Uncomfortable Conversations

Yesterday while at the dinner table, my 4.5 year old asked: “So, which one of us is going to die first? I think daddy will because he’s the oldest.”

This is not the first time the topic of death has come up in our house but that didn’t make it any easier for me as I suppressed a feeling of dread and fear in my belly and took a long swig of water before responding.
I said “We hope that we will all live a very long time and chances are, we will.”. It was the best I could think of on the spot.
Before I had children I was able to respond very matter of factly, in ways I had been instructed to: be calm, reassure the child that mommy or daddy will be here for a very long time and that he has nothing to worry about.
That was a nice theoretical approach, but the reality is that he knows his brother was buried as a newborn (my firstborn son was born still after 9 months of pregnancy).  He knows that death isn’t reserved for older people.  He also knows about earthquakes and fires and accidents that have happened recently that have left people of all ages, well, dead.
That simple reassuring answer I had been trained to give just didn’t seem to cut it for me.

In fact, I knew that he and his friends have been talking about death at school in recent weeks and months and one conversation has been around what people look like when they’re dead.

Are you feeling uncomfortable yet?

Being 4 and a half,  he is at an age where he has quite a few fears and anxieties about mundane and warranted things.  He’s also at a developmental age where he is processing things on a much deeper level than ever before.  It is starting to occur to him that his perspective and experience of the world may not be the only (and most valid) one. In psychological terms, this is a move away from being egocentric.
Death is something that makes many in mainstream US culture very uncomfortable for all sorts of reasons. But it’s not the only topic that kids can become fascinated and even obsessed with that leaves grown ups squirming in our seats and loudly asking for the bowl of brown rice to be passed over STAT.  Our inner voices are screaming “Anything to get the kid to stop talking about death/body parts and processes/skin color etc!!”

Well despite our own discomfort there are a few things we should try to remember:
*A young child’s brain and therefore grasp of a complicated concepts is very very different than an adults. They don’t have all the background knowledge and experience and emotions all connected to the topic. For the child, it’s usually about wonder and curiousity first and foremost. So try your best to answer-in simple terms- focusing on the question that is being asked and not more.

*A simple “What do you think?” can shift the direction of the conversation and give you time to collect your thoughts if that’s what you need. It also can help you have a clearer sense of what your child actually does and doesn’t know.

*Look for high quality children’s books that relate to the topic. Ask your local librarian for recommendations if you don’t know where to begin. Be sure to read the book fully before you read it to your child, and feel free to amend the words to your own comfort level and that of your child’s interest.

Good luck on this parenting journey. One thing for sure is no matter what your background, life experience and approach to parenting, at some point in our parenting journeys, we all will get to shriek inwardly at explore the wonderful and complex moments of growth and learning with our children.

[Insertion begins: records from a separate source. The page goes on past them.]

(** * pull-sizer: a webhook handler that labels pull requests by size

    A shallow embedding of [main.go] and the properties of its
    specification.  Go strings are [string], byte slices are [list byte],
    Go's 64-bit [int] and [int64] are [Z] with the wrap-around written out,
    pointers that the code dereferences are [option]s whose [None] makes
    the dereference panic, the upstream GitHub client is an interface
    (a type class) over an abstract world, and every call the handler makes
    into the go-github library is recorded in a trace. *)

From Stdlib Require Import ZArith Lia String Ascii List Permutation.
From Stdlib.Strings Require Import Byte.
From stdpp Require Import gmap strings list.
Import ListNotations.
Local Open Scope string_scope.
Local Open Scope list_scope.
Local Open Scope Z_scope.
Set Warnings "-clear-no-such-hyp".

(** ** Go's standard library: crypto/sha1, crypto/hmac, crypto/subtle, fmt *)

Module Crypto.

Definition byte_to_Z (b : byte) : Z := Z.of_N (Byte.to_N b).

Definition Z_to_byte (z : Z) : byte :=
  match Byte.of_N (Z.to_N (z mod 256)) with
  | Some b => b
  | None => x00
  end.

Definition u32 (z : Z) : Z := z mod 2 ^ 32.

Definition rotl (n x : Z) : Z :=
  u32 (Z.lor (Z.shiftl x n) (Z.shiftr x (32 - n))).

Definition not32 (x : Z) : Z := Z.lxor x 0xFFFFFFFF.

(** The [n] low bytes of [z], most significant first. *)
Fixpoint be_bytes (n : nat) (z : Z) : list Z :=
  match n with
  | O => []
  | S m => Z.shiftr z (8 * Z.of_nat m) mod 256 :: be_bytes m z
  end.

(** FIPS 180-4 padding: a one bit, zeros up to 56 modulo 64, and the
    length in bits as a 64-bit big-endian number. *)
Definition pad (msg : list Z) : list Z :=
  let len := Z.of_nat (length msg) in
  msg ++ [0x80] ++ repeat 0 (Z.to_nat ((55 - len) mod 64))
      ++ be_bytes 8 (8 * len).
(* ===== verification/AdvTableInv.v ===== *)
(** * Well-formedness of the advertisement table

    The invariant of the linked structure of adv_table.c and the fact that every
    elementary update of the structure keeps it. *)

From S2P Require Import Prelude AdvTable.
Open Scope Z_scope.

Abbreviation arr := g_arr_of_adv_reports.

(** Element [i] is linked in the hash table under address [m]. *)
Definition live_at (a : list adv_reports_list_elem_t) (i : nat) (m : mac_address_bin_t) : Prop :=
  ∃ e, a !! i = Some e ∧ is_in_hash_table e = true ∧ tag_mac (adv_report e) = m.

(** Element [i] carries the flag of retransmission list [k]. *)
Definition flag_at (a : list adv_reports_list_elem_t) (k : rl_id) (i : nat) : Prop :=
  ∃ e, a !! i = Some e ∧ is_in_rl k e = true.

(** The buckets agree with the flags and the addresses of the elements. *)
Definition hash_ok (a : list adv_reports_list_elem_t) (h : list (list nat)) : Prop :=
  ∀ b l, h !! b = Some l → NoDup l ∧ ∀ i, i ∈ l ↔ ∃ m, live_at a i m ∧ hash_idx m = b.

One thought on “Uncomfortable Conversations

  1. Very timely post. Our neighbor committed suicide this week. I just spoke with another neighbor about it & they have decided NOT to share this information with their almost 4 yr old daughter. (Keep in mind these were family friends that shared social time together.) They said Gene had moved away, instead of saying that he died. (I do not think she need to know the mean of how he died, but just that he did die,KWIM?) I suggested they be careful with that, as she is perceptive & smart. She will figure this out & may be very resentful of being lied to. I don’t know if they will take my advice, but I have to say that when my own daughter passed away, being upfront & honest about death & grieving was the best thing I did for my living children.